There are several cases in which the two functions of trigger enzymes have been separated by gene duplication events. This is exemplified by the B. subtilis uracil phosphoribosyltransferase. The two enzymes with this activity share a conserved active site motif. However, only one of them, Upp, is involved in nucleotide biosynthesis, whereas the other, PyrR, acts as an RNA-binding termination protein that controls the expression of the pyr biosynthetic operon. RNA-binding by PyrR is UMP dependent (Turner et al., 1998). The PyrR structure is very similar to that of other phosphoribosyltransferases. However, the dimer interface contains a unique, large, basic surface that might act as the RNA binding site (Tomchick et al., 1998).
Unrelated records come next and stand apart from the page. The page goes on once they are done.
(* ===== verification/NodeProps.v ===== *)
(** * Properties of the SCP node

    Runs of a node: the index of the current slot, the queue of externalized
    slots, and the values reported for them. *)

From S2P Require Import Prelude Ord QuorumSet ScpMsg Predicates QuorumSearch SlotState SlotVoting VotingProps Slot SlotInv SlotRuns SlotProps Node.

Local Open Scope N_scope.

Section node_inv.
Context {V ID E : Type} `{Countable V} `{!Ord V, !TotalOrd V} `{Countable ID} `{!Ord ID}.
Context `{HI : HashIter} `{App : !Application V ID E}.
Implicit Types (n : Node V ID) (s : Slot V ID).

(** Calls of a node. *)
Inductive node_step n : Node V ID → Prop :=
| nstep_propose fuel now values o n' :
    node_propose_values fuel now values n = Done (o, n') → node_step n n'
| nstep_handle fuel now msgs out n' :
    Forall msg_u32 msgs → node_handle_messages fuel now msgs n = Done (out, n') → node_step n n'
| nstep_timeout fuel now out n' :
    node_process_timeouts fuel now n = Done (out, n') → node_step n n'
| nstep_max max : node_step n (set_max_externalized_slots max n).

Definition node_reachable n : Prop :=
  ∃ i q idx n0, Node_new i q idx = Done n0 ∧ rtc node_step n0 n.

(** A slot whose externalized values can be reported. *)
Definition announced s (x : list V) : Prop :=
  s_phase s = PhaseExternalize ∧ bal_X (s_B s) = x ∧
  ∃ m p, s_last_sent_msg s = Some m ∧ topic m = Externalize p ∧ bal_X (ext_C p) = x.

(** The distance of slot [i] of the queue from the current slot. *)
Definition slot_distance (slots : list (Slot V ID)) (i : nat) : N := N.of_nat (length slots - i).

Definition queue_inv (idx : N) (slots : list (Slot V ID)) : Prop :=
  ∀ i s, slots !! i = Some s →
    reachable s ∧ (∃ x, announced s x) ∧ u64_add (s_slot_index s) (slot_distance slots i) = idx.

Record node_inv n : Prop := {
  nv_current : reachable (n_current_slot n);
  nv_queue : queue_inv (s_slot_index (n_current_slot n)) (n_externalized_slots n)
}.

(** ** Slots *)

Lemma step_final s out s' :
  reachable s → slot_step s out s' → s_phase s = PhaseExternalize →
  s_phase s' = PhaseExternalize ∧ s_B s' = s_B s.
Proof.
  intros Hs Hstep Hph. destruct (step_ok s out s' Hs Hstep) as (_ & He & _).
  destruct (ev_final _ _ He Hph) as (HB & _). split; [|done].
  apply phase_rank_ext. pose proof (ev_rank _ _ He) as Hr. rewrite Hph in Hr. exact Hr.
Qed.

Lemma step_index s out s' : reachable s → slot_step s out s' → s_slot_index s' = s_slot_index s.
Proof. intros Hs Hstep. destruct (step_ok s out s' Hs Hstep) as (_ & He & _). apply He. Qed.

(** An announcement is only replaced by one of the same values. *)
Lemma announced_step s out s' x :
  reachable s → slot_step s out s' → announced s x → announced s' x.
Proof.
  intros Hs Hstep (Hph & HX & m & p & Hm & Ht & Hp).
  destruct (step_final s out s' Hs Hstep Hph) as [Hph' HB'].
  split; [done|]. split; [by rewrite HB'|].
  destruct (step_emits s out s' Hs Hstep) as [[_ Hl]|(m' & _ & _ & _ & _ & _ & Hl & _ & Htop)].
  - exists m, p. by rewrite Hl.
  - unfold topic_of_phase in Htop. rewrite Hph' in Htop. destruct Htop as (C & h & HC & Hh & Ht' & HXC).
    exists m', (mkExternalize C (bal_N h)). split_and!; [done|done|]. simpl. by rewrite HXC, HB'.
Qed.

(** Emitting an externalize message announces the values. *)
Lemma announced_emit s m s' :
  reachable s → slot_step s [m] s' → is_externalize m = true → announced s' (bal_X (s_B s')).
Proof.
  intros Hs Hstep Hext.
  destruct (step_emits s [m] s' Hs Hstep) as [[? _]|(m' & Hm & _ & _ & _ & _ & Hl & _ & Htop)]; [done|].
  injection Hm as <-. unfold is_externalize in Hext. unfold topic_of_phase in Htop.
  destruct (s_phase s') eqn:Hph.
  - destruct Htop as [[Ht _]|(p & Ht & _)]; by rewrite Ht in Hext.
  - destruct Htop as (p & Ht & _). by rewrite Ht in Hext.
  - destruct Htop as (p & Ht & _). by rewrite Ht in Hext.
  - destruct Htop as (C & h & HC & Hh & Ht & HX). split_and!; [done|done|].
    exists m, (mkExternalize C (bal_N h)). by split_and!.
Qed.

(** ** The queue *)

Lemma u64_add_assoc1 a b : u64_add (u64_add a b) 1 = u64_add a (b + 1).
Proof.
  unfold u64_add. rewrite N.Div0.add_mod_idemp_l. f_equal. lia.
Qed.

Lemma drop_oldest_suffix max (slots : list (Slot V ID)) : ∃ d, drop_oldest max slots = drop d slots.
Proof.
  induction slots as [|s slots [d IH]]; [by exists O|]. cbn [drop_oldest].
  destruct (_ <? _)%nat; [exists (S d); done|by exists O].
Qed.

Lemma drop_oldest_length max (slots : list (Slot V ID)) :
  length (drop_oldest max slots) = min max (length slots).
Proof.
  induction slots as [|s slots IH]; [simpl; lia|]. cbn [drop_oldest].
  destruct (Nat.ltb_spec max (length (s :: slots))); simpl in *; [rewrite IH; lia|lia].
Qed.

Lemma queue_inv_drop idx slots d : queue_inv idx slots → queue_inv idx (drop d slots).
Proof.
  intros Hq i s. rewrite lookup_drop. intros Hi. destruct (Hq _ _ Hi) as (? & ? & Hidx).
  split_and!; [done|done|]. rewrite <-Hidx. unfold slot_distance. rewrite length_drop.
  do 2 f_equal. apply lookup_lt_Some in Hi. lia.
Qed.

Lemma queue_inv_push idx slots s x :
  queue_inv idx slots → reachable s → announced s x → s_slot_index s = idx →
  queue_inv (u64_add idx 1) (slots ++ [s]).
Proof.
  intros Hq Hs Ha Hidx i s'. rewrite lookup_app_Some. intros [Hi|[Hge Hi]].
  - destruct (Hq _ _ Hi) as (? & ? & He). split_and!; [done|done|].
    rewrite <-He, u64_add_assoc1. f_equal. unfold slot_distance. rewrite length_app. simpl.
    apply lookup_lt_Some in Hi. lia.
  - apply list_lookup_singleton_Some in Hi as [Hi <-]. split_and!; [done|by exists x|].
    rewrite Hidx. f_equal. unfold slot_distance. rewrite length_app. simpl. lia.
Qed.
In Streptococcus pyogenes, a unique form of carbon catabolite repression is controlled by a specialized trigger enzyme, LacD.1. This enzyme (as its paralogue, LacD.2) has tagatose-1,6-bisphosphate aldolase activity. Under conditions of high glycolytic activity, LacD.1 (but not LacD.2) binds and inactivates the transcriptional activator RopB. If the glycolytic activity is low, LacD.1 is unable to bind RopB, which can then activate transcription of the speB gene encoding a protease, thus allowing the utilization of proteins as an alternative carbon source. In contrast to LacD.1, the LacD.2 protein is involved in lactose metabolism rather than in regulation (Loughman and Caparon, 2006; 2007). The two LacD proteins share 71% identical amino acids. Thus, the duplication of an enzyme might even result in the acquisition of regulatory activity for only distantly related functions.
It is tempting to speculate that we are just beginning a new phase of discoveries that follow on from the discovery of the multiple regulatory roles of RNA.